Please see comment below for good examples.


FUNCTION for PLOTs


Feel free to use this function for your visualizations and change or improve it if you wish. Note what kind of options you can provide to this plot. I tried to limit those options to only very important once, fixing other options to make a nice plot.

ClearAll@WordFrequencyPlot;

Options[WordFrequencyPlot]=
{"YearStart"->1800,"YearEnd"->Now,"Case"->True,
"Smooth"->3,"Scaling"->None,"Style"->Automatic};

WordFrequencyPlot[words_,OptionsPattern[]]:=
With[{
    $data=WordFrequencyData[words,"TimeSeries",
       {OptionValue["YearStart"],OptionValue["YearEnd"]},
       IgnoreCase->OptionValue["Case"]]},
    DateListPlot[
       MapThread[Callout,
         {MeanFilter[#,Quantity[OptionValue["Smooth"],"Years"]]&/@
         Values[$data],words}],
       ScalingFunctions->OptionValue["Scaling"],
       PlotRange->All,
       PlotTheme->"Detailed",
       PlotStyle->OptionValue["Style"],
       FrameTicks->{Automatic,None},
       ImageSize->Large,
       FrameLabel->{"YEAR","FREQUENCY in TEXT"}]
]
POSTED BY: Vitaliy Kaurov
33 Replies

A few key sciences

Medicine leads strongly much above even mathematics.

WordFrequencyPlot[{"chemistry","geology","physics","mathematics","astronomy","biology",
"botany","zoology","genetics","medicine","ecology","anthropology"},"YearStart"->1950]

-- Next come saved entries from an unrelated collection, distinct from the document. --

Lemma normalize_child_overwrites_witness :
  member
    (normalizeXmlJs true
       (VObject [(key_attributes, VObject [(js "x", VString (js "attr"))]);
                 (js "_x", VObject [(key_text, VString (js "child"))])]))
    (js "_x")
  = normalizeXmlJs true (VObject [(key_text, VString (js "child"))]).
Proof.
  apply (normalize_child_overwrites true
           [(key_attributes, VObject [(js "x", VString (js "attr"))]);
            (js "_x", VObject [(key_text, VString (js "child"))])]
           (js "_x") (VObject [(key_text, VString (js "child"))])).
  - repeat constructor; simpl; intuition discriminate.
  - right; left; reflexivity.
  - reflexivity.
  - discriminate.
Defined.

(** ** More of the conversion shell *)

Section ShellExtras.

Variable Number_toString : spec_float -> jsstring.
Variable StringToNumber : jsstring -> spec_float.
Variable xml2js : jsstring -> outcome value.
Variable xml2json : jsstring -> bool -> outcome jsstring.

(** [onConvert] by the fields it leaves. *)
Lemma onConvert_fields (st : state) :
  onConvert Number_toString xml2js st
  = if negb (truthy (VString (trim (xml st)))) then
      mkState (xml st) (VString []) (VString []) (pretty st)
    else
      match xml2js (xml st) with
      | Returns jsObj =>
          mkState (xml st)
            (JSON_stringify Number_toString (normalizeXmlJs true jsObj)
               (if pretty st then 2 else 0))
            (VString []) (pretty st)
      | Throws e =>
          mkState (xml st) (VString [])
            (js_or (optional_message e) fallback_message) (pretty st)
      end.
Proof.
  unfold onConvert, setJson, setError. cbn [xml json error pretty].
  destruct (negb (truthy (VString (trim (xml st))))); [reflexivity|].
  destruct (xml2js (xml st)); reflexivity.
Qed.

Lemma AppJsx_onConvert_fields (st : state) :
  AppJsx.onConvert xml2json st
  = if negb (truthy (VString (trim (xml st)))) then
      mkState (xml st) (VString []) (VString []) (pretty st)
    else
      match xml2json (xml st) (pretty st) with
      | Returns result =>
          mkState (xml st) (VString result) (VString []) (pretty st)
      | Throws e =>
          mkState (xml st) (VString [])
            (js_or (optional_message e) fallback_message) (pretty st)
      end.
Proof.
  unfold AppJsx.onConvert, setJson, setError. cbn [xml json error pretty].
  destruct (negb (truthy (VString (trim (xml st))))); [reflexivity|].
  destruct (xml2json (xml st) (pretty st)); reflexivity.
Qed.

(** X8: a conversion leaves the input text and the Pretty flag as they
    are, and never leaves an error together with an output: when the error
    it sets is truthy the output is the empty string. *)
Theorem onConvert_error_excludes_output (st : state) :
  (xml (onConvert Number_toString xml2js st) = xml st
   /\ pretty (onConvert Number_toString xml2js st) = pretty st
   /\ (truthy (error (onConvert Number_toString xml2js st)) = true ->
       json (onConvert Number_toString xml2js st) = VString []))
  /\ (xml (AppJsx.onConvert xml2json st) = xml st
      /\ pretty (AppJsx.onConvert xml2json st) = pretty st
      /\ (truthy (error (AppJsx.onConvert xml2json st)) = true ->
          json (AppJsx.onConvert xml2json st) = VString [])).
Proof.
  rewrite onConvert_fields, AppJsx_onConvert_fields. split.
  - destruct (negb (truthy (VString (trim (xml st)))));
      [|destruct (xml2js (xml st))]; simpl;
      repeat split; intros; try reflexivity; discriminate.
  - destruct (negb (truthy (VString (trim (xml st)))));
      [|destruct (xml2json (xml st) (pretty st))]; simpl;
      repeat split; intros; try reflexivity; discriminate.
Qed.
(** X10: after a call of [gpio_xec_pin_interrupt_configure] that succeeds,
    the pin's enable bit in the aggregator is set exactly when the mode is
    not disabled, and for such a mode the pin's latched source bit is
    cleared; for mode disabled the source register is not touched.  The
    enable and source bits of the other pins and the other aggregators are
    as before. *)
Theorem interrupt_aggregator_state {HAL : XecHal} (OK : hal_ok HAL)
    (config : gpio_xec_config) (pin mode trig : Z) (s : hw) :
  result (gpio_xec_pin_interrupt_configure config pin mode trig) s = 0 ->
  let id := girq_id config in
  let s' := final (gpio_xec_pin_interrupt_configure config pin mode trig) s in
  Z.testbit (girq_en s' id) pin = negb (mode =? GPIO_INT_MODE_DISABLED) /\
  (mode <> GPIO_INT_MODE_DISABLED -> Z.testbit (girq_src s' id) pin = false) /\
  (mode = GPIO_INT_MODE_DISABLED -> girq_src s' id = girq_src s id) /\
  (forall i, 0 <= i < 32 -> i <> pin ->
   Z.testbit (girq_en s' id) i = Z.testbit (girq_en s id) i /\
   Z.testbit (girq_src s' id) i = Z.testbit (girq_src s id) i) /\
  (forall k, k <> id ->
   girq_en s' k = girq_en s k /\ girq_src s' k = girq_src s k).
Proof.
  intros Hres id s'.
  destruct (interrupt_success_inv OK _ _ _ _ _ Hres) as [Hacc Htrig].
  pose proof (valid_pin_range _ _ (proj1 Hacc)) as Hpin.
  destruct (interrupt_final_registers config pin mode trig s Hacc Htrig)
    as (_ & _ & _ & Hen & Hsrc).
  fold s' in Hen, Hsrc. fold id in Hen, Hsrc.
  pose proof (Hen id) as Hen_id. pose proof (Hsrc id) as Hsrc_id.
  rewrite Z.eqb_refl in Hen_id, Hsrc_id.
  unfold interrupt_enable_word in Hen_id. unfold interrupt_source_word in Hsrc_id.
  split; [|split; [|split; [|split]]].
  - rewrite Hen_id. destruct (mode =? GPIO_INT_MODE_DISABLED); simpl.
    + apply clear_pin_bit. assumption.
    + apply set_pin_bit. assumption.
  - intros Hm. rewrite Hsrc_id. apply Z.eqb_neq in Hm. rewrite Hm.
    apply clear_pin_bit. assumption.
  - intros ->. rewrite Hsrc_id, Z.eqb_refl. reflexivity.
  - intros i Hi Hne. rewrite Hen_id, Hsrc_id.
    destruct (mode =? GPIO_INT_MODE_DISABLED).
    + split; [apply land_not_BIT_other; assumption | reflexivity].
    + split.
      * rewrite lor_BIT_other by lia. apply land_not_BIT_other; assumption.
      * apply land_not_BIT_other; assumption.
  - intros k Hk. rewrite Hen, Hsrc. apply Z.eqb_neq in Hk. rewrite Hk. auto.
Qed.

enter image description here

POSTED BY: Vitaliy Kaurov

Communist political ideologies and systems

https://en.wikipedia.org/wiki/Communism

The raise and peak of communism mentions happens during cold war and existence of Soviet Union (USSR). The emergence of the Soviet Union as the world's first nominally communist state led to communism's widespread association with Marxism–Leninism and the Soviet economic model. Almost all communist governments in the 20th century espoused Marxism–Leninism or a variation of it.

WordFrequencyPlot[{"Leninism", "Marxism", "Stalinism", "Trotskyism"}]

enter image description here

POSTED BY: Vitaliy Kaurov

enter image description here

POSTED BY: Martijn Froeling

Which temple?

The fall of religion to philosophy, the rise of information, data and technology, the drama is evolving ;-) Note the usage of "technology"|"tech" which adds the frequencies of both. Anyone who read "American Gods" by Neil Gaiman might relate.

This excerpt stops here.